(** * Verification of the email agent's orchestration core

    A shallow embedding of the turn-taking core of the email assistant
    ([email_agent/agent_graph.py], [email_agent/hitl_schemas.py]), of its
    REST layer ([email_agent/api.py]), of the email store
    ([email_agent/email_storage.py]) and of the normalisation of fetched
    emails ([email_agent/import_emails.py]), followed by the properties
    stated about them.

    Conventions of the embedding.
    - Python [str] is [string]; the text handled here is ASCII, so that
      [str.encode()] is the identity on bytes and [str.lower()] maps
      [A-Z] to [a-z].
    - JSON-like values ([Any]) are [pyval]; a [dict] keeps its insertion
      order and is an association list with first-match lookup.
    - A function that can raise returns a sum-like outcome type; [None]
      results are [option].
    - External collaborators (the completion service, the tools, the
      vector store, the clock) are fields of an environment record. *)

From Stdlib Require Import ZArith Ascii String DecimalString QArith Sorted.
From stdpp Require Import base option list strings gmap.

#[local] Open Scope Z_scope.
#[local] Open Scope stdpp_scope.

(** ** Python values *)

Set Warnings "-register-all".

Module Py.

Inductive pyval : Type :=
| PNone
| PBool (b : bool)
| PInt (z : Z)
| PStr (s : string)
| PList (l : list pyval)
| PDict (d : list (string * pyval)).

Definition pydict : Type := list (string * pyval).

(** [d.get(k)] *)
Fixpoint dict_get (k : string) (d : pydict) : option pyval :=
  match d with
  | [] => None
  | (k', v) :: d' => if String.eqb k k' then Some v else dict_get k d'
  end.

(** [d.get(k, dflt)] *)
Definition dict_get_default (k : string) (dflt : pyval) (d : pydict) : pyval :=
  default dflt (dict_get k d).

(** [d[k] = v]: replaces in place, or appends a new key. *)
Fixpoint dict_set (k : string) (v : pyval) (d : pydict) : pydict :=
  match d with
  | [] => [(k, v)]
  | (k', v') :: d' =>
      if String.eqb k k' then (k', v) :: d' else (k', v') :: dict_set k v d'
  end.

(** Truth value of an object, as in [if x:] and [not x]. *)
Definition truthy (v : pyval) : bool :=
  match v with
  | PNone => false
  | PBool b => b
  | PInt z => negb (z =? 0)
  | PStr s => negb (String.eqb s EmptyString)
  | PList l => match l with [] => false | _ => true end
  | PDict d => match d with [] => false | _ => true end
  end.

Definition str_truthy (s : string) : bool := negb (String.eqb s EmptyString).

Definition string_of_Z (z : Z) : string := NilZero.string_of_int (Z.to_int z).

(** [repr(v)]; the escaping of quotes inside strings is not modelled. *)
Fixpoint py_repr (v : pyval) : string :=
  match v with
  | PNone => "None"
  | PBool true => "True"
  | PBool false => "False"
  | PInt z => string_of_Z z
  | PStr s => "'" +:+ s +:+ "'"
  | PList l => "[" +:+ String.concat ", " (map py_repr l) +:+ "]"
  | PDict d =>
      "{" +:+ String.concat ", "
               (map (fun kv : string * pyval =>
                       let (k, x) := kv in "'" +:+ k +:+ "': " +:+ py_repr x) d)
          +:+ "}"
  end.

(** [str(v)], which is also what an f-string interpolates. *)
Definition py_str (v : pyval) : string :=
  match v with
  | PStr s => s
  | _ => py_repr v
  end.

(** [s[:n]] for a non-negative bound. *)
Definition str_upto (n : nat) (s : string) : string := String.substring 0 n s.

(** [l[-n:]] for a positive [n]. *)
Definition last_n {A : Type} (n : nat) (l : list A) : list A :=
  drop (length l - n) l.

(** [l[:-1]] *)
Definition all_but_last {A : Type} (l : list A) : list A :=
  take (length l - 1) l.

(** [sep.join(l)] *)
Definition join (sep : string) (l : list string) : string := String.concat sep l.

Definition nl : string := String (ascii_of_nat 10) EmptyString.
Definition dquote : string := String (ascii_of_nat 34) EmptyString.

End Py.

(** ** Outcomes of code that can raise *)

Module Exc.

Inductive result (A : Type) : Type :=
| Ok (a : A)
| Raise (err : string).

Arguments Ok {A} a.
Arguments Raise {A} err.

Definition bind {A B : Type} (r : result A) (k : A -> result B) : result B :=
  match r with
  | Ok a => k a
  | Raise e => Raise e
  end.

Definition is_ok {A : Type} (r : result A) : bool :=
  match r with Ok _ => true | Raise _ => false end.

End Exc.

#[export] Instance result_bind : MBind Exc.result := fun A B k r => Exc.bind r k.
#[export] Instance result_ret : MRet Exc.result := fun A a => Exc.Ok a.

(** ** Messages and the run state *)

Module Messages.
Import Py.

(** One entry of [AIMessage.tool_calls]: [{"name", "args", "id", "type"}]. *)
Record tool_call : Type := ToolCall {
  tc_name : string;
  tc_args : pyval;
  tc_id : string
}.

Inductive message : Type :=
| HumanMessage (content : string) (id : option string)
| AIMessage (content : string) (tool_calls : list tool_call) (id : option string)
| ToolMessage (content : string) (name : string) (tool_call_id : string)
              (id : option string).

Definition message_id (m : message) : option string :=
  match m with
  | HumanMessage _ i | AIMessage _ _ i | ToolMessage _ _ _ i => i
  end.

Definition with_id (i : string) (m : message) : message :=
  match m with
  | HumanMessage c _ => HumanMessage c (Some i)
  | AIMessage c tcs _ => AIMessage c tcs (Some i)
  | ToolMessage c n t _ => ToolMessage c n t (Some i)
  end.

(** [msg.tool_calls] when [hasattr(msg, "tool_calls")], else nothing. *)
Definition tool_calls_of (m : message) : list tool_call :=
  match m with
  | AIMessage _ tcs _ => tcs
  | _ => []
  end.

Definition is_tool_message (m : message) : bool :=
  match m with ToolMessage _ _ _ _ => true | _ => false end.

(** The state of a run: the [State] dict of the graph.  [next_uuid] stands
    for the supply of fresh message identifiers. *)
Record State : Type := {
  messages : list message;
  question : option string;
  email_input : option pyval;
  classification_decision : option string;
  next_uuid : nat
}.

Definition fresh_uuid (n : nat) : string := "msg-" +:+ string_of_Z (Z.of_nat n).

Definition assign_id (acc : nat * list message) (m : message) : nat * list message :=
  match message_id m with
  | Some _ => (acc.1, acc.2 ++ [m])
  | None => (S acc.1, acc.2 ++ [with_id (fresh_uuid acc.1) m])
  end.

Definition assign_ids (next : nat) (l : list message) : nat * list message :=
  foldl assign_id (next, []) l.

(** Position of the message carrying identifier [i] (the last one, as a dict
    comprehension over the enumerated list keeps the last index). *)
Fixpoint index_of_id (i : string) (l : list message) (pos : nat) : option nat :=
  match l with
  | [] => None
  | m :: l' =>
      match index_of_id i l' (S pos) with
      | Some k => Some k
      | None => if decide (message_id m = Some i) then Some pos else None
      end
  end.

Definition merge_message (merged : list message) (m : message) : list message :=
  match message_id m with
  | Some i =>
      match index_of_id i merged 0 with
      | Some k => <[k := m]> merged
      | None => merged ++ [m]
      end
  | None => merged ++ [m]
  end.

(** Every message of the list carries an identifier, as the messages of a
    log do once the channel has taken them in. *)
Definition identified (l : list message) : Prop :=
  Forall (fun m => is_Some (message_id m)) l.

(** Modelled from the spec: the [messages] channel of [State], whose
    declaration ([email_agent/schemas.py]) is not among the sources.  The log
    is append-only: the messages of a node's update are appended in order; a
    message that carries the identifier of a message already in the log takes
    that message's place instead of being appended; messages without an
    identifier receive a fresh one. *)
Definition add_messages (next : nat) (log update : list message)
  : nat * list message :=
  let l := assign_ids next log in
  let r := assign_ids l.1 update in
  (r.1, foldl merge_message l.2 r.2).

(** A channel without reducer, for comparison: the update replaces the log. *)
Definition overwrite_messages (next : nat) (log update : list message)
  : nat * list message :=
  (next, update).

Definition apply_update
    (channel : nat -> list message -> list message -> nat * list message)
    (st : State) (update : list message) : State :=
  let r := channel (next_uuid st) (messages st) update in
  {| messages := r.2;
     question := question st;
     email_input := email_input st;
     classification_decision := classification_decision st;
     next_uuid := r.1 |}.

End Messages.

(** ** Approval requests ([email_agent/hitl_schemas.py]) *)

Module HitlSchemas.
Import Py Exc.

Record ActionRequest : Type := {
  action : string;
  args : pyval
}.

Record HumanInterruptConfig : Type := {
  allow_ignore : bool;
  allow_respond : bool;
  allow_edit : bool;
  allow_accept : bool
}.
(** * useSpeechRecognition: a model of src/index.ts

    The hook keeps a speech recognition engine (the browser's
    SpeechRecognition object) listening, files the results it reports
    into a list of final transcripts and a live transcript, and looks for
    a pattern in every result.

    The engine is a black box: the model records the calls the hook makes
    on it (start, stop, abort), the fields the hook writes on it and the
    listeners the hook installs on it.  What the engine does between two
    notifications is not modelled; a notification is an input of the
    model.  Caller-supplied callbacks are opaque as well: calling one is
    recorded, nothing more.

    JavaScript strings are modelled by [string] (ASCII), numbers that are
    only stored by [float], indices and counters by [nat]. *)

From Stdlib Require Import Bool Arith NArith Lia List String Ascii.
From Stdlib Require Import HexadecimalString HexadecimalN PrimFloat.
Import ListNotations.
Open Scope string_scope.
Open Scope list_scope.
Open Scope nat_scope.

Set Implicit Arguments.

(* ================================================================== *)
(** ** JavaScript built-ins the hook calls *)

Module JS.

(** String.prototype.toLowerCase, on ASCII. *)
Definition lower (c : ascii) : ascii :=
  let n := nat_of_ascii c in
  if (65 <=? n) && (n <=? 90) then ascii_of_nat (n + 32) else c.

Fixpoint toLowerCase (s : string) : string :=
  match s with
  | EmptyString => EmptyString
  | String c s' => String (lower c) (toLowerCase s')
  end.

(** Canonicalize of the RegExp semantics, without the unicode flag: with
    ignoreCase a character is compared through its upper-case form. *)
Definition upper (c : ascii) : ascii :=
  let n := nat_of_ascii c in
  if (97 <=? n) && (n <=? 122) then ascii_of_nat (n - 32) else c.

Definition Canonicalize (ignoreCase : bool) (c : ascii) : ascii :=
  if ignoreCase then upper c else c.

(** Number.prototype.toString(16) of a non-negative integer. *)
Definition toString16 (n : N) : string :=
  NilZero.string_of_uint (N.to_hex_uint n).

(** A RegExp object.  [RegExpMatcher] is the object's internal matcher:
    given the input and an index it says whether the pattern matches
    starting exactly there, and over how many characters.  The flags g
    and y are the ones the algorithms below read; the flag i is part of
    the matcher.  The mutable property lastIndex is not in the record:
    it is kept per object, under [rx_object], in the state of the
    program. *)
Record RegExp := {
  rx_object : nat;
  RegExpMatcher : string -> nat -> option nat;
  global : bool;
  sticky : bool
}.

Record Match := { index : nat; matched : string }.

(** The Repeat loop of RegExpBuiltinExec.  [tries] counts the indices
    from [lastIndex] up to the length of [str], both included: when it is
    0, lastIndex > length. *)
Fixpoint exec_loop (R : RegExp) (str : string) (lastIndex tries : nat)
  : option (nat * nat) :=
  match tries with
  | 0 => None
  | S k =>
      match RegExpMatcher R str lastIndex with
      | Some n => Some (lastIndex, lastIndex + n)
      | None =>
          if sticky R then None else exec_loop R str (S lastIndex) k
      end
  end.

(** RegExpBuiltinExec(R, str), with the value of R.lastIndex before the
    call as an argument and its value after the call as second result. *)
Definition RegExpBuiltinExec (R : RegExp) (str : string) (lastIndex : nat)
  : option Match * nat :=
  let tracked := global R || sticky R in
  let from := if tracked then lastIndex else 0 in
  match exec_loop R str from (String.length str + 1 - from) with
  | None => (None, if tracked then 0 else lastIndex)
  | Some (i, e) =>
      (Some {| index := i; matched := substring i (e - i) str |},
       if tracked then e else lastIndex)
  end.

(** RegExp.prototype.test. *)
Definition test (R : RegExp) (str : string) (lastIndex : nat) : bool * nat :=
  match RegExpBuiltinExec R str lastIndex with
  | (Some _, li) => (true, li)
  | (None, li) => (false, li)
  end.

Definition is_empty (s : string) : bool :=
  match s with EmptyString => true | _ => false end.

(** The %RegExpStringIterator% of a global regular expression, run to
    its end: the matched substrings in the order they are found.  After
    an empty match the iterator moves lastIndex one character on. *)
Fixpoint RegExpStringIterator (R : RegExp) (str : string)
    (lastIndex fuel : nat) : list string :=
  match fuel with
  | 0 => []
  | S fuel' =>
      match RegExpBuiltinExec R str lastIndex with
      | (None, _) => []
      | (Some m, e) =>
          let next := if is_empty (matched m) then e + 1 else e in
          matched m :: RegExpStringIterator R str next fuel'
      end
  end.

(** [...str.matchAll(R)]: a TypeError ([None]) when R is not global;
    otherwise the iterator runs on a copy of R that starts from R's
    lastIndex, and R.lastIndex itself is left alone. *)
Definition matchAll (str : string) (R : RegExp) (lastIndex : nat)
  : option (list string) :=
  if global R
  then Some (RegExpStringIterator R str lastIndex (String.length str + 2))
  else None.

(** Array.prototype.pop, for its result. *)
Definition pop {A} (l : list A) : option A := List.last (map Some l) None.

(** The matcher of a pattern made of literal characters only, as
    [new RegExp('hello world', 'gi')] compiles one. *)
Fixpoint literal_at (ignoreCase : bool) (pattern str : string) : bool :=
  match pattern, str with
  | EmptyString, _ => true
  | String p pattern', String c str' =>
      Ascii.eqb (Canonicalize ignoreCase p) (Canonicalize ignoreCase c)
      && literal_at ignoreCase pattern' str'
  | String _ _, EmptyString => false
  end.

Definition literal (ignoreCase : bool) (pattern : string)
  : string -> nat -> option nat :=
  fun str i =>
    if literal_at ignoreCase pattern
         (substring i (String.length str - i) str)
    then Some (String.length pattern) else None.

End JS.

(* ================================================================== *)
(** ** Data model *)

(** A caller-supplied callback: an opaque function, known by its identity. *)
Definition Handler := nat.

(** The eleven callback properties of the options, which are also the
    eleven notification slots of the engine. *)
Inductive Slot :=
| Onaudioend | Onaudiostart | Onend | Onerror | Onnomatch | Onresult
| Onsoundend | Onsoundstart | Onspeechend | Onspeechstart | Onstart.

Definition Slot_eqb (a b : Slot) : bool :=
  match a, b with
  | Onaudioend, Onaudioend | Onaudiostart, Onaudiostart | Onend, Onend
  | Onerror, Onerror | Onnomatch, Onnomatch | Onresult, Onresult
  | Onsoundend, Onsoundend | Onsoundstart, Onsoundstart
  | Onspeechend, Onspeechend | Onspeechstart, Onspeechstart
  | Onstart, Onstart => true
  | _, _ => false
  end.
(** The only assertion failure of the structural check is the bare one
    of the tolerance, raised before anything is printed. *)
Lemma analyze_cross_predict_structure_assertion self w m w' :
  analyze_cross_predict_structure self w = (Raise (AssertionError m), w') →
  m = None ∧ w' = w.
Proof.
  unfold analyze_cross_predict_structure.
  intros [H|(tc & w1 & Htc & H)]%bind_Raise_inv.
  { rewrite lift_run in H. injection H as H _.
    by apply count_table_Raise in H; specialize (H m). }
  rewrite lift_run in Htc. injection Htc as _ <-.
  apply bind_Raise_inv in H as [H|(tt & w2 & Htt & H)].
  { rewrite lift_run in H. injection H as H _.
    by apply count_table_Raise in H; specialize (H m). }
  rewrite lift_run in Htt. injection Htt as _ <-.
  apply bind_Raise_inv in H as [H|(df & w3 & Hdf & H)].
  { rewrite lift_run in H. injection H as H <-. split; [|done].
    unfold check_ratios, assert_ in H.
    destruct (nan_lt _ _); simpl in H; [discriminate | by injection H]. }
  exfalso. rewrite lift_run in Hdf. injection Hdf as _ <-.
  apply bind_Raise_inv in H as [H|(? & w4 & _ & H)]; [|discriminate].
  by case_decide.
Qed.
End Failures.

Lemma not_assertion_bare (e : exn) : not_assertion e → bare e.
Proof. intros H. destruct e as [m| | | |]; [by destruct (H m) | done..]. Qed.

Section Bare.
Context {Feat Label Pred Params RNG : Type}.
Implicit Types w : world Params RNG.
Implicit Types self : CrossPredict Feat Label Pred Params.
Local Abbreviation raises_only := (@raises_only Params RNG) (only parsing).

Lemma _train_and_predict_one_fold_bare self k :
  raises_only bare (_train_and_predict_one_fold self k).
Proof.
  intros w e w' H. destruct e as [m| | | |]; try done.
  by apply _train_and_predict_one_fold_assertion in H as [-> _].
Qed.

○ ○ ○ ○

> What you need to do: Reproduce, character for character, only the lines of the preceding data that start at the line with "#[export] Instance result_ret" and end at the line with "for the supply", both included.

> Written answer:
#[export] Instance result_ret : MRet Exc.result := fun A a => Exc.Ok a.

(** ** Messages and the run state *)

Module Messages.
Import Py.

(** One entry of [AIMessage.tool_calls]: [{"name", "args", "id", "type"}]. *)
Record tool_call : Type := ToolCall {
  tc_name : string;
  tc_args : pyval;
  tc_id : string
}.

Inductive message : Type :=
| HumanMessage (content : string) (id : option string)
| AIMessage (content : string) (tool_calls : list tool_call) (id : option string)
| ToolMessage (content : string) (name : string) (tool_call_id : string)
              (id : option string).

Definition message_id (m : message) : option string :=
  match m with
  | HumanMessage _ i | AIMessage _ _ i | ToolMessage _ _ _ i => i
  end.

Definition with_id (i : string) (m : message) : message :=
  match m with
  | HumanMessage c _ => HumanMessage c (Some i)
  | AIMessage c tcs _ => AIMessage c tcs (Some i)
  | ToolMessage c n t _ => ToolMessage c n t (Some i)
  end.

(** [msg.tool_calls] when [hasattr(msg, "tool_calls")], else nothing. *)
Definition tool_calls_of (m : message) : list tool_call :=
  match m with
  | AIMessage _ tcs _ => tcs
  | _ => []
  end.

Definition is_tool_message (m : message) : bool :=
  match m with ToolMessage _ _ _ _ => true | _ => false end.

(** The state of a run: the [State] dict of the graph.  [next_uuid] stands
    for the supply of fresh message identifiers. *)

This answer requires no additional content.